*** Provided information Section Begins ***

(** C9. On a returning [updateWorkerScript], one row of the store that has
    the requested name and account (the table having [id] as primary key) is
    replaced by the same row with [modified_on] and [last_synced] set to the
    current time, its script hash and every other field kept; every other
    row of table [workers] and the whole table [accounts] are unchanged, and
    the provider received the list request and the update request only: no
    account-wide sync is made. *)
Theorem updateWorkerScript_stamps_one_row env workerName accountId script w u w' :
  workers_pk (db w) →
  updateWorkerScript env workerName accountId script w = (Ok u, w') →
  ∃ acc row,
    Sql.select_account accountId (db w) = Some acc ∧
    Sql.select_worker workerName accountId (db w) = Some row ∧
    acc ∈ accounts (db w) ∧ AccountRow.id acc = accountId ∧
    row ∈ workers (db w) ∧ WorkerRow.name row = workerName ∧
    WorkerRow.account_id row = accountId ∧
    let now := CURRENT_TIMESTAMP env 0 in
    let stamped :=
      WorkerRow.mk (WorkerRow.id row) (WorkerRow.account_id row)
        (WorkerRow.name row) (WorkerRow.subdomain row) (WorkerRow.url row)
        (WorkerRow.script_hash row) (WorkerRow.created_on row) (Some now) now in
    workers (db w')
      = (λ r, if decide (r = row) then stamped else r) <$> workers (db w) ∧
    accounts (db w') = accounts (db w) ∧
    calls w' = calls w ++ [list_request acc;
                           update_request acc workerName script].
Proof.
  intros Hpk (acc & row & Hacc & Hrow & ->)%updateWorkerScript_Ok.
  exists acc, row.
  destruct (select_account_Some _ _ _ Hacc) as [Hacc_in Hacc_id].
  destruct (select_worker_Some _ _ _ _ Hrow) as (Hin & Hrow_name & Hrow_acc).
  do 7 (split; [done|]). simpl. split; [|done].
  apply list_fmap_ext. intros i r Hr.
  apply list_elem_of_lookup_2 in Hr.
  destruct (decide (WorkerRow.id r = WorkerRow.id row)) as [Hid|Hid].
  - rewrite (pk_row_by_id _ _ _ Hpk Hr Hin Hid). by rewrite decide_True.
  - rewrite decide_False; [done|]. by intros ->.
Qed.

Lemma updateWorkerScript_stamps_one_row_witness :
  let env := Sample.env (Sample.api [Sample.cf "beta"] "sub") in
  ∃ w', updateWorkerScript env "beta" "A" "export default {}" Sample.world
          = (Ok tt, w') ∧
        workers (db w')
        = [Sample.row "r1" "A" "alpha"; Sample.row "r2" "C" "gamma";
           WorkerRow.mk "r3" "A" "beta" (Some "old")
             (Some "https://beta.old.workers.dev") (Some "h0") None
             (Some "2024-06-01 12:00:00") "2024-06-01 12:00:00"].
Proof.
  intros env. eexists. split; [by vm_compute|].
  destruct (updateWorkerScript_stamps_one_row env "beta" "A"
              "export default {}" Sample.world tt _
              ltac:(apply (bool_decide_unpack _); by vm_compute) eq_refl)
    as (acc & row & _ & Hrow & _ & _ & _ & _ & _ & Hw & _).
  vm_compute in Hrow. injection Hrow as <-. exact Hw.
Defined.

(** ** The primary key of [workers] is an invariant of the service *)

Lemma delete_workers_of_account_pk accountId d :
  workers_pk d → workers_pk (Sql.delete_workers_of_account accountId d).
Proof.
  unfold workers_pk, Sql.delete_workers_of_account. simpl. intros Hnd.
  eapply sublist_NoDup; [exact Hnd|]. apply fmap_sublist, sublist_filter.
Qed.

Lemma delete_worker_pk id d :
  workers_pk d → workers_pk (Sql.delete_worker id d).
Proof.
  unfold workers_pk, Sql.delete_worker. simpl. intros Hnd.
  eapply sublist_NoDup; [exact Hnd|]. apply fmap_sublist, sublist_filter.
Qed.

Lemma touch_worker_pk now id d :
  workers_pk d → workers_pk (Sql.touch_worker now id d).
Proof.
  unfold workers_pk, Sql.touch_worker. simpl.
  rewrite <- list_fmap_compose.
  replace (WorkerRow.id <$> workers d)
    with ((WorkerRow.id ∘ (λ r, if decide (WorkerRow.id r = id)
                                then Sql.set_stamps now r else r))
            <$> workers d); [done|].
  apply list_fmap_ext. intros i r _. simpl. by case_decide.
Qed.

Lemma insert_worker_pk r d d' :
  Sql.insert_worker r d = Ok d' → workers_pk d → workers_pk d'.
Proof.
  unfold Sql.insert_worker, workers_pk. case_decide as Hin; [done|].
  intros [= <-] Hnd. simpl. rewrite fmap_app. simpl.
  apply NoDup_app. split_and!; [done| |apply NoDup_singleton].
  intros x Hx ->%list_elem_of_singleton. done.
Qed.
(** * rocBLAS: the rocBLAS <-> Tensile interface layer and hbmv_batched

    A shallow embedding of
      - [library/src/tensile_host.cpp]: construction of the Tensile
        contraction problem, marshalling of alpha and beta, loading of the
        Tensile host and [runContractionProblem];
      - [library/src/blas2/rocblas_hbmv_batched.cpp]: the argument checks
        of [rocblas_hbmv_batched_impl].

    Scalars are byte strings (what [memcpy] and [memset] see), sizes are
    [N] ([size_t]), [rocblas_int] values are [Z].  Calls into Tensile, HIP
    and libc are fields of oracle records: they may return or throw. *)

From Stdlib Require Import ZArith NArith List String Ascii Bool Lia.
From Stdlib Require Import Strings.Byte DecimalString.
From Stdlib Require Import SpecFloat.
From Stdlib Require Import Sorting.Sorted.
Import ListNotations.

Local Open Scope N_scope.

(** ** Element types *)

(** The eight element types for which the file has a [tensile_datatype]. *)
Inductive rocblas_type : Set :=
| rocblas_half
| rocblas_bfloat16
| rocblas_float
| rocblas_double
| rocblas_float_complex
| rocblas_double_complex
| rocblas_int8
| rocblas_int32.

Definition rocblas_type_eqb (x y : rocblas_type) : bool :=
  match x, y with
  | rocblas_half, rocblas_half
  | rocblas_bfloat16, rocblas_bfloat16
  | rocblas_float, rocblas_float
  | rocblas_double, rocblas_double
  | rocblas_float_complex, rocblas_float_complex
  | rocblas_double_complex, rocblas_double_complex
  | rocblas_int8, rocblas_int8
  | rocblas_int32, rocblas_int32 => true
  | _, _ => false
  end.

Module Tensile.

(** [Tensile::DataType]; a tag also stands for the Tensile C++ type that
    carries it ([float], [std::complex<float>], [Tensile::Half], ...). *)
Inductive DataType : Set :=
| Float | Double | ComplexFloat | ComplexDouble
| Half | Int8x4 | Int32 | BFloat16.

(** [Tensile::TensorOp::Type]. *)
Inductive TensorOp : Set := OpNone | ComplexConjugate.

Definition TensorOp_eqb (x y : TensorOp) : bool :=
  match x, y with
  | OpNone, OpNone | ComplexConjugate, ComplexConjugate => true
  | _, _ => false
  end.

Definition TensorOps := list TensorOp.

(** [Tensile::TensorDescriptor{type, {sizes}, {strides}}]. *)
Record TensorDescriptor : Set := {
  td_type    : DataType;
  td_sizes   : list N;
  td_strides : list N
}.

Record FreeIndex : Set := { isA : bool; fi_i : N; fi_c : N; fi_d : N }.
Record BoundIndex : Set := { bi_a : N; bi_b : N }.
Record BatchIndex : Set := { ba_a : N; ba_b : N; ba_c : N; ba_d : N }.

(** [Tensile::ContractionProblem], as its constructor receives it, with
    the flag [setHighPrecisionAccumulate] writes. *)
Record ContractionProblem (beta_category : Type) : Type := {
  cp_a : TensorDescriptor;  cp_aops : TensorOps;
  cp_b : TensorDescriptor;  cp_bops : TensorOps;
  cp_c : TensorDescriptor;  cp_cops : TensorOps;
  cp_d : TensorDescriptor;  cp_dops : TensorOps;
  cp_freeIndices  : list FreeIndex;
  cp_batchIndices : list BatchIndex;
  cp_boundIndices : list BoundIndex;
  cp_beta : beta_category;
  highPrecisionAccumulate : bool
}.

Arguments cp_a {_} _.
Arguments cp_aops {_} _.
Arguments cp_b {_} _.
Arguments cp_bops {_} _.
Arguments cp_c {_} _.
Arguments cp_cops {_} _.
Arguments cp_d {_} _.
Arguments cp_dops {_} _.
Arguments cp_freeIndices {_} _.
Arguments cp_batchIndices {_} _.
Arguments cp_boundIndices {_} _.
Arguments cp_beta {_} _.
Arguments highPrecisionAccumulate {_} _.

Definition setHighPrecisionAccumulate {B} (p : ContractionProblem B) (v : bool)
  : ContractionProblem B :=
  {| cp_a := cp_a p; cp_aops := cp_aops p;
     cp_b := cp_b p; cp_bops := cp_bops p;
     cp_c := cp_c p; cp_cops := cp_cops p;
     cp_d := cp_d p; cp_dops := cp_dops p;
     cp_freeIndices := cp_freeIndices p;
     cp_batchIndices := cp_batchIndices p;
     cp_boundIndices := cp_boundIndices p;
     cp_beta := cp_beta p;
     highPrecisionAccumulate := v |}.
(** * AES and SHA (Crypto/AES.hpp, Crypto/SHA.hpp): a shallow embedding

    The embedding follows the source text of [AES::Implementation],
    [AES::Modes] and [Hash], and of the [cmp] and [String] helpers they
    call or are tested with.  Machine
    integers are values of [Z] with the wrap-around of
    their C++ type written out ([wrap8], [wrap32], [wrap64]); [std::bit_cast]
    between words and bytes is little-endian, as on the x86 targets the
    header is written for (it includes <intrin.h>).  Array accesses that the
    source performs outside the bounds of the array are undefined behaviour;
    the embedding returns [None] for them. *)

From Stdlib Require Import ZArith List Bool Lia Btauto.
From Stdlib Require Ascii String.
From coqutil Require Import Z.bitblast.
Import ListNotations.
Local Open Scope Z_scope.

(** ** Fixed-width integers *)

Definition wrap8 (x : Z) : Z := Z.land x 0xFF.
Definition wrap32 (x : Z) : Z := Z.land x 0xFFFFFFFF.
Definition wrap64 (x : Z) : Z := Z.land x 0xFFFFFFFFFFFFFFFF.

(** [std::rotl] on [uint8_t] and [std::rotr] on [uint32_t]. *)
Definition rotl8 (x k : Z) : Z :=
  wrap8 (Z.lor (Z.shiftl (wrap8 x) k) (Z.shiftr (wrap8 x) (8 - k))).
Definition rotr32 (x k : Z) : Z :=
  Z.lor (Z.shiftr (wrap32 x) k) (wrap32 (Z.shiftl x (32 - k))).

(** [std::bit_cast] between a [uint32_t] and [std::array<uint8_t, 4>]. *)
Definition word_bytes (w : Z) : list Z :=
  [wrap8 w; wrap8 (Z.shiftr w 8); wrap8 (Z.shiftr w 16); wrap8 (Z.shiftr w 24)].
Definition bytes_word (a b c d : Z) : Z :=
  Z.lor a (Z.lor (Z.shiftl b 8) (Z.lor (Z.shiftl c 16) (Z.shiftl d 24))).

(** Arrays are lists; [Buffer[i]] reads with [nth_error], and a store
    outside the array is undefined. *)
Definition load {A} (l : list A) (i : Z) : option A :=
  if i <? 0 then None else nth_error l (Z.to_nat i).

Fixpoint store_nat {A} (l : list A) (i : nat) (v : A) : option (list A) :=
  match l, i with
  | [], _ => None
  | _ :: t, O => Some (v :: t)
  | h :: t, S j => option_map (cons h) (store_nat t j v)
  end.
Definition store {A} (l : list A) (i : Z) (v : A) : option (list A) :=
  if i <? 0 then None else store_nat l (Z.to_nat i) v.

(** Total versions for indices that the type of the index already bounds
    (a [uint8_t] index into a 256-entry table). *)
Definition tab (l : list Z) (i : Z) : Z := nth (Z.to_nat i) l 0.
Fixpoint tab_set_nat (l : list Z) (i : nat) (v : Z) : list Z :=
  match l, i with
  | [], _ => []
  | _ :: t, O => v :: t
  | h :: t, S j => h :: tab_set_nat t j v
  end.
Definition tab_set (l : list Z) (i v : Z) : list Z := tab_set_nat l (Z.to_nat i) v.

(** Sequencing of steps that may be undefined. *)
Definition bind {A B} (x : option A) (f : A -> option B) : option B :=
  match x with Some a => f a | None => None end.
Notation "x <- c1 ;; c2" := (bind c1 (fun x => c2))
  (at level 61, c1 at next level, right associativity).

(** A counted loop [for (uint8_t i = from; i < from + count; ++i)], and the
    same loop over a body that may be undefined. *)
Definition for_ {S} (from : Z) (count : nat) (body : Z -> S -> S) (s : S) : S :=
  fold_left (fun s k => body (from + Z.of_nat k) s) (seq 0 count) s.
Definition for_opt {S} (from : Z) (count : nat) (body : Z -> S -> option S) (s : S)
  : option S :=
  fold_left (fun s k => s <- s ;; body (from + Z.of_nat k) s) (seq 0 count) (Some s).
(** [for (int8_t i = from; i >= from - count + 1; --i)] *)
Definition for_down_opt {S} (from : Z) (count : nat) (body : Z -> S -> option S) (s : S)
  : option S :=
  fold_left (fun s k => s <- s ;; body (from - Z.of_nat k) s) (seq 0 count) (Some s).

(** ** The counter step

    The text is the same in [HW::Encryptblock_CTR],
    [Portable::Encryptblock_CTR] and the two overloads of
    [AES::Modes::Increment]; [NC] is the state as sixteen bytes. *)

(** [NC[i] += 1] on a [uint8_t] element. *)
Definition bump (NC : list Z) (i : Z) : option (list Z) :=
  v <- load NC i ;; store NC i (wrap8 (v + 1)).

Definition Increment (Countersize : Z) (Bigendian : bool) (NC : list Z) : option (list Z) :=
  if Bigendian then
    NC <- bump NC 15 ;;
    for_opt 0 (Z.to_nat (Countersize / 8)) (fun i NC =>
      v <- load NC (15 - i) ;;
      if v =? 0 then bump NC (14 - i) else Some NC) NC
  else
    NC <- bump NC 0 ;;
    for_opt 0 (Z.to_nat (Countersize / 8)) (fun i NC =>
      v <- load NC i ;;
      if v =? 0 then bump NC (i + 1) else Some NC) NC.

(** ** AES::Implementation::Portable *)
Module Portable.

(** [using Block_t = std::array<uint32_t, 4>] *)
Record Block_t := Blk { e0 : Z; e1 : Z; e2 : Z; e3 : Z }.

(** [Input[i]] on a block; [None] when [i] is not one of 0..3. *)
Definition at_ (B : Block_t) (i : Z) : option Z :=
  if i =? 0 then Some (e0 B) else
  if i =? 1 then Some (e1 B) else
  if i =? 2 then Some (e2 B) else
  if i =? 3 then Some (e3 B) else None.
Definition set_at (B : Block_t) (i v : Z) : option Block_t :=
  if i =? 0 then Some (Blk v (e1 B) (e2 B) (e3 B)) else
  if i =? 1 then Some (Blk (e0 B) v (e2 B) (e3 B)) else
  if i =? 2 then Some (Blk (e0 B) (e1 B) v (e3 B)) else
  if i =? 3 then Some (Blk (e0 B) (e1 B) (e2 B) v) else None.
(** An index computed as [(Control & mask) >> shift] is always in 0..3. *)
Definition sel (B : Block_t) (i : Z) : Z :=
  match at_ B i with Some v => v | None => 0 end.

(** Multiplication over GF(2^8), [uint8_t] overloads. *)
Definition Mul2_8 (Input : Z) : Z :=
  wrap8 (Z.lxor (Z.shiftl Input 1) (Z.shiftr Input 7 * wrap8 0x1B)).
Definition Mul3_8 (Input : Z) : Z :=
  wrap8 (Z.lxor (Mul2_8 Input) Input).
Definition Div3 (Input : Z) : Z :=
  let I1 := wrap8 (Z.lxor Input (Z.shiftl Input 1)) in
  let I2 := wrap8 (Z.lxor I1 (Z.shiftl I1 2)) in
  let I3 := wrap8 (Z.lxor I2 (Z.shiftl I2 4)) in
  wrap8 (Z.lxor I3 (Z.shiftr I3 7 * wrap8 0x09)).

(** [uint32_t] overloads: four bytes at a time. *)
Definition Mul2 (Input : Z) : Z :=
  wrap32 (Z.lxor (wrap32 (Z.shiftl (Z.land Input 0x7F7F7F7F) 1))
                 (wrap32 (Z.shiftr (Z.land Input 0x80808080) 7 * 0x1B))).
Definition Mul3 (Input : Z) : Z :=
  wrap32 (Z.lxor (Z.lxor (wrap32 (Z.shiftl (Z.land Input 0x3F3F3F3F) 2))
                         (wrap32 (Z.shiftr (Z.land Input 0x80808080) 7 * 0x36)))
                 (wrap32 (Z.shiftr (Z.land Input 0x40404040) 6 * 0x1B))).

(** Plumbing for 128-bit blocks. *)
Definition XOR (A B : Block_t) : Block_t :=
  Blk (Z.lxor (e0 A) (e0 B)) (Z.lxor (e1 A) (e1 B))
      (Z.lxor (e2 A) (e2 B)) (Z.lxor (e3 A) (e3 B)).
Definition Shift4 (Input : Block_t) : Block_t :=
  Blk 0 (e0 Input) (e1 Input) (e2 Input).
Definition Shuffle4 (Input : Block_t) (Control : Z) : Block_t :=
  Blk (sel Input (Z.shiftr (Z.land Control 0x03) 0))
      (sel Input (Z.shiftr (Z.land Control 0x0C) 2))
      (sel Input (Z.shiftr (Z.land Control 0x30) 4))
      (sel Input (Z.shiftr (Z.land Control 0xC0) 6)).

(** The substitution box generator.  The affine transform of [Q]: *)
Definition affine (Q : Z) : Z :=
  wrap8 (Z.lxor 0x63
    (Z.lxor (Z.lxor (Z.lxor (Z.lxor Q (rotl8 Q 1)) (rotl8 Q 2)) (rotl8 Q 3)) (rotl8 Q 4))).

(** The [do { ... } while (P != 1)] loop; every iteration spends one unit
    of fuel, and [None] means the fuel ran out before [P] came back to 1. *)
Fixpoint SBox_loop (fuel : nat) (P Q : Z) (Buffer : list Z) : option (list Z) :=
  match fuel with
  | O => None
  | S f =>
      let P' := Mul3_8 P in
      let Q' := Div3 Q in
      let Buffer' := tab_set Buffer P' (affine Q') in
      if P' =? 1 then Some Buffer' else SBox_loop f P' Q' Buffer'
  end.

Definition SBox_gen (fuel : nat) : option (list Z) :=
  match SBox_loop fuel 1 1 (repeat 0 256) with
  | Some Buffer => Some (tab_set Buffer 0 0x63)
  | None => None
  end.

Definition SBox : list Z :=
  Eval vm_compute in
    match SBox_gen 255 with Some B => B | None => [] end.

(** [for (i = 0; i < 256; ++i) Buffer[SBox[i]] = uint8_t(i);] *)
Definition INVSBox_gen (S : list Z) : list Z :=
  fold_left (fun Buffer i => tab_set Buffer (tab S (Z.of_nat i)) (wrap8 (Z.of_nat i)))
            (seq 0 256) (repeat 0 256).
Definition INVSBox : list Z := Eval vm_compute in INVSBox_gen SBox.

(** Substitute bytes from the box. *)
Definition Substitute (Word : Z) : Z :=
  match word_bytes Word with
  | [t0; t1; t2; t3] => bytes_word (tab SBox t0) (tab SBox t1) (tab SBox t2) (tab SBox t3)
  | _ => 0
  end.
Definition INVSubstitute (Word : Z) : Z :=
  match word_bytes Word with
  | [t0; t1; t2; t3] =>
      bytes_word (tab INVSBox t0) (tab INVSBox t1) (tab INVSBox t2) (tab INVSBox t3)
  | _ => 0
  end.
Definition SubstituteB (Input : Block_t) : Block_t :=
  Blk (Substitute (e0 Input)) (Substitute (e1 Input))
      (Substitute (e2 Input)) (Substitute (e3 Input)).
Definition INVSubstituteB (Input : Block_t) : Block_t :=
  Blk (INVSubstitute (e0 Input)) (INVSubstitute (e1 Input))
      (INVSubstitute (e2 Input)) (INVSubstitute (e3 Input)).
(** * DataValidator (src/data_pipeline/validation.py) and the CSV ingester
      (src/data_pipeline/ingestion.py)

    A shallow embedding of the [DataValidator] class of the healthcare ML
    system and the properties of its public methods, followed by the
    [DataIngester] / [CSVIngester] classes run against an abstract file
    system, pandas and clock.

    Python dict objects are mutable and passed by reference, so they live
    in a store ([heap]) and the methods receive locations.  Methods are
    computations in a state-and-exception monad over that store and the
    audit logger. *)

From stdpp Require Import base gmap strings pretty list.
From Stdlib Require Import PrimFloat.

Set Warnings "-register-all".
Local Open Scope string_scope.
Local Open Scope Z_scope.

(** * Definitions *)

(** ** Python values *)

(** The values a record, a schema or a configuration can hold
    ([Dict[str, Any]] restricted to JSON-like data).  [float] is the IEEE
    binary64 type of Python; nested lists and dicts are immutable trees here,
    only the top-level dicts handed to the validator are store objects. *)
Inductive value :=
| VNone
| VBool (b : bool)
| VInt (n : Z)
| VFloat (x : float)
| VStr (s : string)
| VList (xs : list value)
| VDict (kvs : list (string * value)).

Definition loc := positive.

(** A dict object: keys are strings throughout the module. *)
Abbreviation pydict := (gmap string value).

(** ** Exceptions *)

(** [KeyError] and [TypeError] are what the dict subscripts and [+=] of the
    module can raise.  [TypeError], [ValueError] and [OSError] (a subclass,
    by name: FileNotFoundError, PermissionError, ...) are what
    [logging.basicConfig] can raise when it opens the audit file.
    [NotImplementedError] is what the test-suite expects of [detect_phi];
    [ConfigurationError] is the construction-time fault the specification
    names.  No code path of the module builds either of these two. *)
Inductive exn :=
| KeyError (k : string)
| TypeError
| ValueError
| OSError (name : string)
| NotImplementedError
| ConfigurationError.

(** ** The store and the audit logger *)

Inductive level := INFO | WARNING.

(** [logger] is the module-level [logging.getLogger(__name__)]; it is
    modelled as the append-only list of the records it was handed, newest
    last.  Writing a record to the file sink raises nothing ([logging]
    handles the faults of its handlers itself); opening the sink does, see
    [basicConfig]. *)
Record world := World {
  heap : gmap loc pydict;
  logger : list (level * string)
}.

(** Outcome of a computation: normal return, a raised exception (with the
    world as the code left it), or [Undefined] when the code was handed a
    reference that designates no dict object of the store. *)
Inductive result (A : Type) :=
| Ok (a : A) (w : world)
| Raise (e : exn) (w : world)
| Undefined.
Arguments Ok {A} a w.
Arguments Raise {A} e w.
Arguments Undefined {A}.

Definition M (A : Type) : Type := world → result A.

Definition ret {A} (a : A) : M A := λ w, Ok a w.

Definition bind {A B} (m : M A) (k : A → M B) : M B := λ w,
  match m w with
  | Ok a w' => k a w'
  | Raise e w' => Raise e w'
  | Undefined => Undefined
  end.

#[global] Instance M_ret : MRet M := @ret.
#[global] Instance M_bind : MBind M := λ A B k m, bind m k.

Definition raise {A} (e : exn) : M A := λ w, Raise e w.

*** Provided information Section Ends ***

About this exercise
Set down the lines above as they stand, starting with the first line and ending with the line that contains "exists acc, row.".

Output of the task
(** C9. On a returning [updateWorkerScript], one row of the store that has
    the requested name and account (the table having [id] as primary key) is
    replaced by the same row with [modified_on] and [last_synced] set to the
    current time, its script hash and every other field kept; every other
    row of table [workers] and the whole table [accounts] are unchanged, and
    the provider received the list request and the update request only: no
    account-wide sync is made. *)
Theorem updateWorkerScript_stamps_one_row env workerName accountId script w u w' :
  workers_pk (db w) →
  updateWorkerScript env workerName accountId script w = (Ok u, w') →
  ∃ acc row,
    Sql.select_account accountId (db w) = Some acc ∧
    Sql.select_worker workerName accountId (db w) = Some row ∧
    acc ∈ accounts (db w) ∧ AccountRow.id acc = accountId ∧
    row ∈ workers (db w) ∧ WorkerRow.name row = workerName ∧
    WorkerRow.account_id row = accountId ∧
    let now := CURRENT_TIMESTAMP env 0 in
    let stamped :=
      WorkerRow.mk (WorkerRow.id row) (WorkerRow.account_id row)
        (WorkerRow.name row) (WorkerRow.subdomain row) (WorkerRow.url row)
        (WorkerRow.script_hash row) (WorkerRow.created_on row) (Some now) now in
    workers (db w')
      = (λ r, if decide (r = row) then stamped else r) <$> workers (db w) ∧
    accounts (db w') = accounts (db w) ∧
    calls w' = calls w ++ [list_request acc;
                           update_request acc workerName script].
Proof.
  intros Hpk (acc & row & Hacc & Hrow & ->)%updateWorkerScript_Ok.
  exists acc, row.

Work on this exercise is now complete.